Nik Kershaw singles chronology
| "James Cagney" (1987) | "One Step Ahead" (1989) | "Elisabeth's Eyes" (1989) |

Music video
- "One Step Ahead" on YouTube

= One Step Ahead (Nik Kershaw song) =

"One Step Ahead" is a song by the English singer-songwriter Nik Kershaw, released on 23 January 1989 as the lead single from his fourth studio album The Works (1989). It was written by Kershaw, and produced by Kershaw and Julian Mendelsohn. A music video was filmed to promote the single, and Kershaw also performed it on the Dutch TV show POP Formule.

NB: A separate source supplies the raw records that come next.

(* ===== verification/Cleanup.v ===== *)
(** * The scheduler's jobs: retention and series (internal/scheduler: cleanup.go,
    series_job.go, scheduler.go)

    [CleanupJob] keeps in memory which events it warned about; its callbacks are
    fields.  Deleting an event runs the REFERENCES actions of [AccountDelete].
    [executeJob] is one iteration of a job, whose error is only logged; the scheduler's
    goroutines, their tickers, cancellation and [Stop] are a step relation at the end. *)

From S2P Require Import Prelude.
From S2P Require Import GoStr.
From S2P Require Import GoTime.
From S2P Require Import Schema.
From S2P Require Import Eff.
From S2P Require Import Respect.
From S2P Require Import Demo.
From S2P Require Import Tables.
From S2P Require Import Auth.
From S2P Require Import AccountDelete.
From S2P Require Import Event.
From S2P Require Import Series.
From S2P Require Import AccountDeleteFacts.
From S2P Require Import Reminders.

Local Open Scope Z_scope.

(** [t.AddDate(0, 0, days)] of a time in UTC. *)
Definition add_days (days : Z) (t : time) : time := t + days * ns_per_day.

Record CleanupJob := MkCleanupJob {
  cj_retentionNotify : option (string -> string -> time -> M ());
  cj_onDeleteEvent : option (string -> M ());
  cj_warnedEvents : gset string }.

(** An event, its date and the days it is kept; [None] when the date does not
    parse, which skips the event. *)
Definition expires_at (r : EventRow) : option time :=
  add_days r.(e_retention_days) <$> parse_rfc3339 r.(e_event_date).

Definition warning_threshold : Z := 7 * 24 * hour.

Record WarningEvent := MkWarning {
  we_id : string; we_title : string; we_organizerEmail : string; we_expiresAt : time }.

(** The JOIN of an event with its owners' accounts. *)
Definition owners_of (eventID : string) (d : Database) : list UserRow :=
  omap (fun x => if bool_decide (x.2.(em_event_id) = eventID) && bool_decide (x.2.(em_role) = "owner")
                 then d.(users) !! x.2.(em_user_id) else None) (map_to_list d.(event_memberships)).
Definition unarchived (d : Database) : list (string * EventRow) :=
  select (fun _ r => not_archived r) d.(events).

Definition warning_of (now : time) (x : (string * EventRow) * UserRow) : option WarningEvent :=
  let '((id, r), u) := x in
  expiresAt ← expires_at r;
  let left := expiresAt - now in
  if (0 <? left) && (left <=? warning_threshold)
  then Some (MkWarning id r.(e_title) u.(u_email) expiresAt) else None.

Definition expired (now : time) (r : EventRow) : bool :=
  match expires_at r with Some t => t <? now | None => false end.

Section jobs.
Context `{E : Env}.

(** One warning: the notification, unless the event was warned about before. *)
Definition warn (notify : option (string -> string -> time -> M ())) (warned : gset string)
    (ev : WarningEvent) : M (gset string) :=
  if bool_decide (ev.(we_id) ∈ warned) then ret warned else
  match notify with
  | Some f => if bool_decide (ev.(we_organizerEmail) = "") then ret ()
              else ignore_err (f ev.(we_organizerEmail) ev.(we_title) ev.(we_expiresAt))
  | None => ret ()
  end ;;;
  ret ({[ev.(we_id)]} ∪ warned).

Definition warnExpiring (j : CleanupJob) : M (gset string) :=
  t <- now ;;
  rows <- query "query expiring events" (fun d =>
    mbind (fun x => map (pair x) (owners_of x.1 d)) (unarchived d)) ;;
  foldM (warn j.(cj_retentionNotify)) j.(cj_warnedEvents) (omap (warning_of t) rows).

(** One event of the transaction: the error of the statement is only logged. *)
Definition delete_expired_event (onDelete : option (string -> M ())) (id : string) : M () :=
  match onDelete with Some f => ignore_err (f id) | None => ret () end ;;;
  ignore_err (exec "delete expired event" (delete_events (fun k => bool_decide (k = id)))).

Definition deleteExpired (j : CleanupJob) : M () :=
  t <- now ;;
  rows <- query "query expired events" unarchived ;;
  let ids := map fst (List.filter (fun x => expired t x.2) rows) in
  if bool_decide (ids = []) then ret () else
  with_tx "begin tx" "commit tx" (forM ids (delete_expired_event j.(cj_onDeleteEvent))).

(** [CleanupJob.Run]: the set of warned events after it and the error it returns. *)
Definition Cleanup_Run (j : CleanupJob) : M (gset string * option err) :=
  w <- attempt (warnExpiring j) ;;
  r <- attempt (deleteExpired j) ;;
  ret (match w with Ok warned => warned | Err _ => j.(cj_warnedEvents) end,
       match r with Ok _ => None | Err _ => Some (EInternal "delete expired events") end).

(** [SeriesGeneratorJob.Run]. *)
Definition SeriesJob_Run (s : SeriesService) : M () := GenerateOccurrencesForAll s.

(** One iteration of any job. *)
Definition executeJob {A} (run : M A) : M () := ignore_err run.
End jobs.

(** ** What the retention cleanup deletes and what it keeps *)

(** ** Deleting one event *)

Definition only (id : string) : string -> bool := fun k => bool_decide (k = id).

(** The households and webhooks of an event, and references to it or to none. *)
Definition of_event (d : Database) (e k : string) : Prop :=
  exists i, d.(invitations) !! k = Some i /\ i.(i_event_id) = e.
Definition guest_of_event (d : Database) (e k : string) : Prop :=
  exists g, d.(guests) !! k = Some g /\ of_event d e g.(g_invitation_id).
Definition response_of_event (d : Database) (e k : string) : Prop :=
  exists r, d.(rsvp_responses) !! k = Some r /\ of_event d e r.(r_invitation_id).
Definition webhook_of_event (d : Database) (e k : string) : Prop :=
  exists x, d.(webhooks) !! k = Some x /\ x.(wh_event_id) = e.
(** The rows of a table for which [P] are kept. *)
Definition rows_kept {R} (P : R -> Prop) (t t' : gmap string R) : Prop :=
  forall k r, t !! k = Some r -> P r -> t' !! k = Some r.

(** The rows of event [e], of its households and of everything below it are what they
    were, in every table, and so are the rows that refer to no event. *)
Record event_kept (e : string) (d d' : Database) : Prop := {
  ek_event : d'.(events) !! e = d.(events) !! e;
  ek_question : rows_kept (fun q => q.(q_event_id) = e) d.(event_questions) d'.(event_questions);
  ek_open : rows_kept (fun o => o.(o_event_id) = e) d.(open_enrollments) d'.(open_enrollments);
  ek_invitation : rows_kept (fun i => i.(i_event_id) = e) d.(invitations) d'.(invitations);
  ek_guest : rows_kept (fun g => of_event d e g.(g_invitation_id)) d.(guests) d'.(guests);
  ek_response : rows_kept (fun r => of_event d e r.(r_invitation_id)) d.(rsvp_responses) d'.(rsvp_responses);
  ek_guest_response : rows_kept (fun r => response_of_event d e r.(gr_response_id) /\
      guest_of_event d e r.(gr_guest_id)) d.(guest_responses) d'.(guest_responses);
  ek_answer : rows_kept (fun a => of_event d e a.(ia_invitation_id))
      d.(invitation_answers) d'.(invitation_answers);
  ek_guest_answer : rows_kept (fun a => guest_of_event d e a.(ga_guest_id)) d.(guest_answers) d'.(guest_answers);
  ek_session : rows_kept (fun s => of_event d e s.(s_invitation_id))
      d.(invitation_sessions) d'.(invitation_sessions);
  ek_recovery : rows_kept (fun t => of_event d e t.(rt_invitation_id))
      d.(invitation_recovery_tokens) d'.(invitation_recovery_tokens);
  ek_attempt : rows_kept (fun a => a.(ra_event_id) = e)
      d.(invitation_recovery_attempts) d'.(invitation_recovery_attempts);
  ek_message : rows_kept (fun m => m.(m_event_id) = e) d.(invitation_messages) d'.(invitation_messages);
  ek_card : rows_kept (fun c => c.(c_event_id) = e) d.(invite_cards) d'.(invite_cards);
  ek_log : rows_kept (fun l => l.(l_event_id) = e /\ forall i, l.(l_invitation_id) = Some i -> of_event d e i)
      d.(notification_log) d'.(notification_log);
  ek_reminder : rows_kept (fun r => r.(rm_event_id) = e) d.(reminders) d'.(reminders);
  ek_webhook : rows_kept (fun x => x.(wh_event_id) = e) d.(webhooks) d'.(webhooks);
  ek_delivery : rows_kept (fun x => webhook_of_event d e x.(wd_webhook_id))
      d.(webhook_deliveries) d'.(webhook_deliveries);
  ek_suppression : rows_kept (fun x => x.(sp_event_id) = None \/ x.(sp_event_id) = Some e)
      d.(email_suppressions) d'.(email_suppressions);
  ek_token : rows_kept (fun x => x.(ut_event_id) = None \/ x.(ut_event_id) = Some e)
      d.(unsubscribe_tokens) d'.(unsubscribe_tokens);
  ek_member : rows_kept (fun m => m.(em_event_id) = e) d.(event_memberships) d'.(event_memberships);
  ek_invite : rows_kept (fun a => a.(ai_event_id) = None \/ a.(ai_event_id) = Some e)
      d.(account_invites) d'.(account_invites);
  ek_audit : rows_kept (fun a => a.(al_event) = None \/ a.(al_event) = Some e)
      d.(admin_audit_log) d'.(admin_audit_log);
  ek_users : d'.(users) = d.(users);
  ek_links : d'.(magic_links) = d.(magic_links);
  ek_logins : d'.(sessions) = d.(sessions);
  ek_series : d'.(event_series) = d.(event_series);
  ek_instances : d'.(instances) = d.(instances) }.

Lemma rows_kept_trans {R} (P P' : R -> Prop) t1 t2 t3 :
  (forall r, P r -> P' r) -> rows_kept P t1 t2 -> rows_kept P' t2 t3 -> rows_kept P t1 t3.
Proof. intros HP H12 H23 k r Hk Hr. eauto. Qed.
#[global] Instance event_kept_preorder e : PreOrder (event_kept e).
Proof.
  split; [intros d; split; try done; by intros k r Hk _|]. intros d1 d2 d3 H12 H23.
  assert (forall k, of_event d1 e k -> of_event d2 e k) as Hinv
    by (intros k (i & Hi & He); exists i; split; [by eapply ek_invitation|done]).
  assert (forall k, guest_of_event d1 e k -> guest_of_event d2 e k) as Hg
    by (intros k (g & Hgk & He); exists g; split; [by eapply ek_guest|auto]).
  assert (forall k, response_of_event d1 e k -> response_of_event d2 e k) as Hr
    by (intros k (r & Hrk & He); exists r; split; [by eapply ek_response|auto]).
  assert (forall k, webhook_of_event d1 e k -> webhook_of_event d2 e k) as Hw
    by (intros k (x & Hx & He); exists x; split; [by eapply ek_webhook|done]).
  destruct H12, H23. split; try congruence; (eapply rows_kept_trans; [|eassumption..]);
    simpl; intros r; naive_solver.
Qed.

(** Answers are to questions of the event of their household. *)
Definition answers_local (d : Database) : Prop :=
  (forall k a, d.(invitation_answers) !! k = Some a ->
    exists i q, d.(invitations) !! a.(ia_invitation_id) = Some i /\
      d.(event_questions) !! a.(ia_question_id) = Some q /\ q.(q_event_id) = i.(i_event_id)) /\
  (forall k a, d.(guest_answers) !! k = Some a ->
    exists g i q, d.(guests) !! a.(ga_guest_id) = Some g /\ d.(invitations) !! g.(g_invitation_id) = Some i /\
      d.(event_questions) !! a.(ga_question_id) = Some q /\ q.(q_event_id) = i.(i_event_id)).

"One Step Ahead" reached No. 55 in the UK and remained in the charts for two weeks. It would be Kershaw's last appearance on the UK singles chart until 1999's "Somebody Loves You".

==Background==
Kershaw began writing material for his fourth studio album in early 1987 and went to Los Angeles later in the year to record with producer Peter Wolf. Ten tracks were completed, but Kershaw was ultimately dissatisfied with the results. When he returned to England, he began remixing and re-recording the material with the help of Julian Mendelsohn. Kershaw also decided to drop two of the intended tracks and replace them with two new ones, "One Step Ahead" and "Elisabeth's Eyes".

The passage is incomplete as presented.